Siete pronti a incontrare colui che ha suscitato l’intero progetto espositivo col suo percorso biografico, ma ancor più con le sue raccolte libraria, numismatica e antiquaria? Ecco Cesare Poma, il Console, lo studioso, che qui si presenta, raccontato dal patrimonio della Biblioteca e dalle opere di Kristjana S Williams.
La sua biografia, la sua carriera diplomatica e i suoi interessi sono presentati, infatti, in una grande mappa-trittico: l’artista attira il visitatore dentro uno straordinario racconto che si snoda su tre pannelli contigui, dalle Americhe all’Asia estrema. Vi si trovano i luoghi della formazione di Poma, le destinazioni del suo servizio diplomatico, squarci di mondo tratti da libri e fotografie conservati in Biblioteca Vaticana, vie e mezzi di trasporto ricavati anch’essi da materiale librario o documentario, sapientemente trasfigurati dal genio compositivo dell’illustratrice islandese.

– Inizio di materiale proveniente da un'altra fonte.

(** * Managed-notifications search: ingestion and query reconstruction

    A shallow embedding of [scripts/build_embeddings.py] and [main.py].
    Python values are modelled by the type [pyval]; exceptions by an
    error monad [result]; [set] by stdpp's [gset]; the external
    collaborators (the [json] module's reader and writer, the embedding
    model, the vector store, [repr] of floats and of strings) are the
    variables of the sections below. *)

From Stdlib Require Import Floats Ascii String.
From stdpp Require Import base list strings gmap sorting pretty.
From Equations Require Import Equations.
From Equations.Prop Require Import Logic.

Local Open Scope string_scope.
Local Open Scope list_scope.

(** ** Python values and exceptions *)

Module Py.

(** The values [json.load] produces and the store keeps as metadata.
    A [str] is a [string] whose characters stand for the code points
    below 256. A [dict] keeps its insertion order, so it is an
    association list; the first binding of a key is the one looked up. *)
#[warnings="-register-all"]
Inductive pyval : Type :=
| PNone
| PBool (b : bool)
| PInt (z : Z)
| PFloat (f : float)
| PStr (s : string)
| PList (l : list pyval)
| PDict (d : list (string * pyval)).

(** The classes of the exceptions that occur; [BackendError] stands for
    whatever the embedding model or the store raises. *)
Inductive exn_class : Set :=
| JSONDecodeError | FileNotFoundError | PermissionError | UnicodeDecodeError
| IsADirectoryError | TypeError | AttributeError | KeyError | IndexError | RuntimeError
| BackendError.

Record exn : Set := Exn { exn_cls : exn_class; exn_msg : string }.

Inductive result (A : Type) : Type :=
| Ok (a : A)
| Raise (e : exn).
Arguments Ok {A} a.
Arguments Raise {A} e.

(** Sequencing: an exception ends the computation. With these instances
    [x ← m; k] is stdpp's notation for it. *)
#[global] Instance result_ret : MRet result := fun A a => Ok a.
#[global] Instance result_bind : MBind result := fun A B k m =>
  match m with
  | Ok a => k a
  | Raise e => Raise e
  end.

(** Statements that run on a state and may raise: the state is as the
    statements before the exception left it. *)
Definition stateful (State A : Type) : Type := State -> result A * State.

#[global] Instance stateful_ret State : MRet (stateful State) := fun A a st => (Ok a, st).
#[global] Instance stateful_bind State : MBind (stateful State) := fun A B k m st =>
  match m st with
  | (Ok a, st') => k a st'
  | (Raise e, st') => (Raise e, st')
  end.

(** A computation that does not touch the state. *)
Definition lift {State A} (r : result A) : stateful State A := fun st => (r, st).

Definition is_ok {A} (m : result A) : bool :=
  match m with Ok _ => true | Raise _ => false end.

(** [d[k]] and [k in d] on the association list. *)
Fixpoint dict_lookup (k : string) (d : list (string * pyval)) : option pyval :=
  match d with
  | [] => None
  | (k', v) :: d' => if String.eqb k k' then Some v else dict_lookup k d'
  end.

(** [d.get(k, default)] *)
Definition dict_get (d : list (string * pyval)) (k : string) (default : pyval) : pyval :=
  match dict_lookup k d with
  | Some v => v
  | None => default
  end.

(** Truth value testing: [None], [False], zero, and empty containers are false. *)
Definition truthy (v : pyval) : bool :=
  match v with
  | PNone => false
  | PBool b => b
  | PInt z => negb (Z.eqb z 0)
  | PFloat f => negb (PrimFloat.eqb f 0%float)
  | PStr s => negb (String.eqb s "")
  | PList l => match l with [] => false | _ => true end
  | PDict d => match d with [] => false | _ => true end
  end.

(** [sep.join(parts)] on strings. *)
Fixpoint join (sep : string) (parts : list string) : string :=
  match parts with
  | [] => ""
  | [p] => p
  | p :: ps => p +:+ sep +:+ join sep ps
  end.

Section Repr.
(** [repr] of a float (the shortest string that reads back) and of a
    string (quoting and escaping) belong to the interpreter. *)
Variable float_repr : float -> string.
Variable str_repr : string -> string.

Fixpoint repr (v : pyval) : string :=
  match v with
  | PNone => "None"
  | PBool true => "True"
  | PBool false => "False"
  | PInt z => pretty z
  | PFloat f => float_repr f
  | PStr s => str_repr s
  | PList l => "[" +:+ join ", " (map repr l) +:+ "]"
  | PDict d =>
      "{" +:+ join ", " (map (fun kv => str_repr (fst kv) +:+ ": " +:+ repr (snd kv)) d) +:+ "}"
  end.

(** [str(v)]: a string is itself, anything else is its [repr]. *)
Definition str (v : pyval) : string :=
  match v with
  | PStr s => s
  | _ => repr v
  end.
End Repr.

(** [str.isspace] on one character, for code points below 256. *)
Definition isspace (c : ascii) : bool :=
  match c with
  | "009" | "010" | "011" | "012" | "013"
  | "028" | "029" | "030" | "031" | " " | "133" | "160" => true
  | _ => false
  end%char.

Al di sotto di questa coloratissima epopea biografica, scorre, delicatamente acquerellato, un altro racconto, che rispetto a quello principale ha il duplice ruolo di ispiratore da un lato, e di oggetto citato dall’altro. Il visitatore non stenterà, infatti, a riconoscere il profilo della narrazione del rotolo cinese sottostante sulla sommità della carta bio-bibliografica di Poma realizzata da Williams, che proprio a questo reperto si è ispirata per la sua narrazione.
Un rotolo di carta montato su seta, una carta geografica dell’epoca Qing, intitolato Qī shěng yánhǎi quán yáng tú: Mappa completa delle aree costiere delle sette provincie e descrizione minuziosa delle coste cinesi nata con scopi militari e difensivi.
I periodici Poma
Insieme con il rotolo e con la mappa, il visitatore potrà ammirare cinque dei 1200 esemplari della collezione di periodici riunita da Cesare Poma nel corso della sua vita e dal 1932 conservata presso la Biblioteca Apostolica Vaticana, con il caratteristico talloncino adesivo bordato di rosso e scritto a mano dal console stesso per identificare la lingua dell’esemplare:
Bollettino Italiano: che esce il 4 maggio 1902 ed è la prima testata italiana in Cina, voluta e fondata proprio da Cesare Poma per gli stranieri sempre più numerosi in Cina e illustre esempio di stampa periodica, accanto alle tradizionali gazette imperiali.
Guo wen bao: periodico in lingua cinese in otto pagine, fondato nel 1897, e portavoce degli interessi giapponesi, che per questo ebbe breve vita.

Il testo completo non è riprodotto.